The calibration curves were created from five concentrations of each FAME in the standard mixture. According to US FDA guidelines, the lower limit of quantitation (LLOQ) was identified as the lowest point of the calibration curve, which can be determined with 80–120% accuracy and an imprecision <20% [17]. The standard curves of the PUFAs were linear (r2 ≥ 0.99), and the RSD was <20%. The repeatability test yielded perfectly overlapping chromatograms (Figure 3A). The results obtained from the reproducibility test, both in terms of instrumental response and FA percentages, were comparable (Figure 3B & Table 3).

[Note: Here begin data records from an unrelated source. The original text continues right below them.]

(** The difference, in units of [1 / b]: the exact one, the error of the constant and the
    rounding error. *)
Lemma product_difference a b r u n w t V p k :
  0 < b < 128 -> 0 < w <= 2 ^ 32 -> 2 ^ 20 <= t -> 52 <= k <= 53 -> p = r * w * t -> Z.abs (2 * (V - p)) <= 2 ^ k ->
  0 <= b * r - a * u < 2 ^ 8 ->
  exists e, b * (V - n * u * t) = u * ((a * w - b * n) * t) + (b * r - a * u) * (w * t) + e
    /\ Z.abs e < 2 ^ 60 /\ 0 <= (b * r - a * u) * (w * t) < 2 ^ 40 * t.
Proof.
  intros Hb Hw Ht Hk Ep Hv Hd. exists (b * (V - p)). set (d := b * r - a * u) in *.
  assert (Hc : 2 ^ k <= 2 ^ 53) by (apply Z.pow_le_mono_r; lia).
  split; [subst p d; ring|]. split.
  - rewrite Z.abs_mul, (Z.abs_eq b) by lia. assert (Z.abs (V - p) <= 2 ^ 52) by lia. nia.
  - assert (0 < w * t <= 2 ^ 32 * t) by nia. nia.
Qed.

Lemma mul_below y t : 0 < t -> y < 0 -> y * t <= - t.
Proof. nia. Qed.

Lemma mul_above y t : 0 < t -> 0 < y -> t <= y * t.
Proof. nia. Qed.

Lemma mul_sign b z : 0 < b -> (0 < b * z -> 0 < z) /\ (b * z < 0 -> z < 0) /\ (0 <= b * z -> 0 <= z).
Proof. nia. Qed.

(** [n < c * w], for the double [c] just above the fraction [a / b]. *)
Lemma less_than_multiple a b r n w :
  normal r -> 0 < b < 128 -> 0 < a < b -> 0 < n <= 2 ^ 32 -> 0 < w <= 2 ^ 32 ->
  0 <= b * Z.pos r - a * 2 ^ 54 < a ->
  SFltb (f64 n) (f64_mul (S754_finite false r (-54)) (f64 w)) = (b * n <? a * w).
Proof.
  intros Nr Hb Ha Hn Hw Hr.
  destruct (compare_product r (-54) n w Nr ltac:(lia) Hn Hw) as (t & k & V & j & C & T & Hk & (q & Eq) & Ej & Hv & Hlt).
  unfold SFltb. rewrite C. change (2 ^ (- (-54))) with (2 ^ 54) in *. rewrite Z.pow_add_r in Hlt by lia.
  destruct (product_difference a b (Z.pos r) (2 ^ 54) n w t V _ k Hb Hw T Hk eq_refl Hv ltac:(lia)) as (e & De & He & Hd).
  set (p := Z.pos r * w * t) in *. set (x := n * 2 ^ 54 * t) in *.
  destruct (Z.lt_trichotomy (b * n) (a * w)) as [L|[Eq2|G]].
  - rewrite (proj2 (Z.ltb_lt _ _) L). pose proof (mul_above (a * w - b * n) t ltac:(lia) ltac:(lia)).
    assert (0 < b * (V - x)) by lia. apply mul_sign in H0; [|lia]. now rewrite (proj2 (Z.compare_lt_iff x V)) by lia.
  - rewrite Eq2, Z.ltb_irrefl. set (d := b * Z.pos r - a * 2 ^ 54) in *.
    assert (Eb : b * (p - x) = d * (w * t)) by (unfold p, x, d; replace (b * (Z.pos r * w * t - n * 2 ^ 54 * t)) with (b * Z.pos r * w * t - b * n * 2 ^ 54 * t) by ring; rewrite Eq2; ring).
    assert (D1 : 0 <= p - x) by (apply (mul_sign b); [lia|]; rewrite Eb; apply Hd).
    assert (D2 : p - x < n * t).
    { assert (N : b * (p - x - n * t) < 0); [|apply mul_sign in N; lia].
      replace (b * (p - x - n * t)) with (b * (p - x) - a * w * t) by (rewrite <- Eq2; ring).
      rewrite Eb. pose proof (mul_below (d - a) (w * t) ltac:(apply Z.mul_pos_pos; lia) ltac:(lia)).
      pose proof (Z.mul_pos_pos w t ltac:(lia) ltac:(lia)). lia. }
    assert (D3 : 2 * (n * t) < 2 ^ k) by (replace x with (2 ^ 54 * (n * t)) in D1 by (unfold x; ring); lia).
    assert (Vx : V = x); [|now rewrite Vx, Z.compare_refl].
    assert (Ex : x = n * j * 2 ^ k) by (unfold x; rewrite <- Z.mul_assoc, Ej; ring).
    assert (HV : - 2 ^ k < V - x < 2 ^ k) by (clear - Hv D1 D2 D3; lia). rewrite Eq, Ex in HV |- *.
    clear - HV. assert (P : 0 < 2 ^ k) by lia. generalize dependent (2 ^ k). intros c HV P.
    assert (-1 < q - n * j) by (apply (Z.mul_lt_mono_pos_r c); lia). assert (q - n * j < 1) by (apply (Z.mul_lt_mono_pos_r c); lia).
    f_equal. lia.
  - rewrite (proj2 (Z.ltb_ge _ _)) by lia. pose proof (mul_below (a * w - b * n) t ltac:(lia) ltac:(lia)).
    assert (b * (V - x) < 0) by lia. apply mul_sign in H0; [|lia]. now rewrite (proj2 (Z.compare_gt_iff x V)) by lia.
Qed.
(* ===== verification/Threads.v ===== *)
(** * Sums over threads

    The invariants of the concurrent parts add up, over all threads, what each thread
    holds.  These are the sums, and how they change when one thread moves. *)

From S2P Require Import Prelude.
From stdpp Require Import list relations.
#[local] Open Scope Z_scope.

Definition sumZ (l : list Z) : Z := foldr Z.add 0 l.

Lemma sumZ_cons {A} (f : A -> Z) x l : sumZ (f <$> x :: l) = f x + sumZ (f <$> l).
Proof. reflexivity. Qed.

Lemma sumZ_insert l i x y :
  l !! i = Some x -> sumZ (<[i := y]> l) = sumZ l - x + y.
Proof.
  revert i; induction l as [|z l IH]; intros [|i] H; simplify_eq/=; [lia|].
  rewrite (IH i H). lia.
Qed.

Lemma sumZ_zeros {A} (f : A -> Z) l : Forall (fun x => f x = 0) l -> sumZ (f <$> l) = 0.
Proof. induction 1 as [|x l Hx Hl IH]; simpl; [reflexivity|]. rewrite Hx. exact IH. Qed.

Lemma sumZ_replicate n : sumZ (replicate n 0) = 0.
Proof. induction n; simpl; lia. Qed.

Lemma sumZ_fmap_insert {A} (f : A -> Z) l i x y :
  l !! i = Some x -> sumZ (f <$> <[i := y]> l) = sumZ (f <$> l) - f x + f y.
Proof. intros H. rewrite list_fmap_insert. apply sumZ_insert. now rewrite list_lookup_fmap, H. Qed.

Lemma sumZ_nonneg {A} (f : A -> Z) l : (forall x, 0 <= f x) -> 0 <= sumZ (f <$> l).
Proof. intros H. induction l as [|x l IH]; [done|]. rewrite sumZ_cons. specialize (H x). lia. Qed.

(** A member's part is at most the sum, and two members' parts together too. *)
Lemma sumZ_member {A} (f : A -> Z) l i x :
  (forall x, 0 <= f x) -> l !! i = Some x -> f x <= sumZ (f <$> l).
Proof.
  intros H. revert i; induction l as [|y l IH]; intros [|i] E; cbn in E; simplify_eq; rewrite sumZ_cons.
  - pose proof (sumZ_nonneg f l H). lia.
  - specialize (IH i E). specialize (H y). lia.
Qed.

Lemma sumZ_two {A} (f : A -> Z) l i j x y :
  (forall x, 0 <= f x) -> i <> j -> l !! i = Some x -> l !! j = Some y -> f x + f y <= sumZ (f <$> l).
Proof.
  intros H. revert i j; induction l as [|z l IH]; intros [|i] [|j] N E1 E2; cbn in E1, E2; simplify_eq; rewrite sumZ_cons.
  - pose proof (sumZ_member f l j y H E2). lia.
  - pose proof (sumZ_member f l i x H E1). lia.
  - specialize (IH i j ltac:(congruence) E1 E2). specialize (H z). lia.
Qed.

Lemma sumZ_pos {A} (f : A -> Z) l :
  (forall x, 0 <= f x) -> 0 < sumZ (f <$> l) -> exists i x, l !! i = Some x /\ 0 < f x.
Proof.
  intros H. induction l as [|y l IH]; [simpl; lia|]. rewrite sumZ_cons. intros P.
  destruct (Z.eq_dec (f y) 0) as [E|E].
  - destruct IH as (i & x & E1 & E2); [lia|]. now exists (S i), x.
  - exists O, y. specialize (H y). split; [reflexivity|lia].
Qed.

This indicated that the method is satisfactory.

Method application

This proposed method was further assessed by comparing PUFA levels and the n-3 index and AA/EPA ratio in DBSs collected from 10 injured and 10 uninjured non-elite runners (mean age: 41.95 ± 10.11 years). The aim of this assessment was also to examine whether the PUFA biomarkers are correlated with the prevalence of running-related injuries among the participants. The differences between each group were calculated using Wilcoxon–Mann–Whitney test. Among the 11 PUFAs, three PUFAs showed statistically significant differences (p < 0.05) between uninjured and injured subjects, including EPA, LA and dihomo-gamma-linolenic acid (DGLA; 20:3n-6) (Table 4). The results showed a statistically significant higher n-3 index and lower AA/EPA in the uninjured subjects than the injured ones (p < 0.05) (Figure 4). Our results agreed with an earlier study showing that lower daily fat intake is associated with increased injury risk among competitive runners [18]. Together, these findings suggest that the whole blood PUFA biomarkers may help monitor the risk of running-related injuries. Nevertheless, it is important to acknowledge that our evaluation is a preliminary study of 20 subjects. Several confounding factors are associated with injury risk. These DBS samples were used to assess the feasibility of the proposed method. Therefore, the statistical analysis is not very comprehensive. Although the study population is small and further confirmation is required, the presented approach can determine PUFA biomarkers in biological samples. Our findings suggest that the proposed method, from a translational healthcare point, is accurate and can be used as a diagnostic test for monitoring metabolic and nutritional status.

Conclusion

There is a growing interest in using PUFA indices to assess health status. However, methods to evaluate the PUFA status with high efficacy are required. The whole blood collection can be obtained on DBS cards and directly trans-esterified to allow an economical and accurate PUFA profiling and consequently the estimation of the n-3 index and AA/EPA ratio. This provides a simple alternative to current labour-intensive methods that require a complex analysis of blood PUFA status.

Future perspective

Considering that several factors determine PUFA oxidation during DBS storage, future studies can improve storage methods for DBS samples, which would benefit population screening for PUFA biomarkers of disease risk and nutritional intake. In addition, this approach needs to be further assessed, incorporating rapid automated sample processing techniques combined with fast GC technology.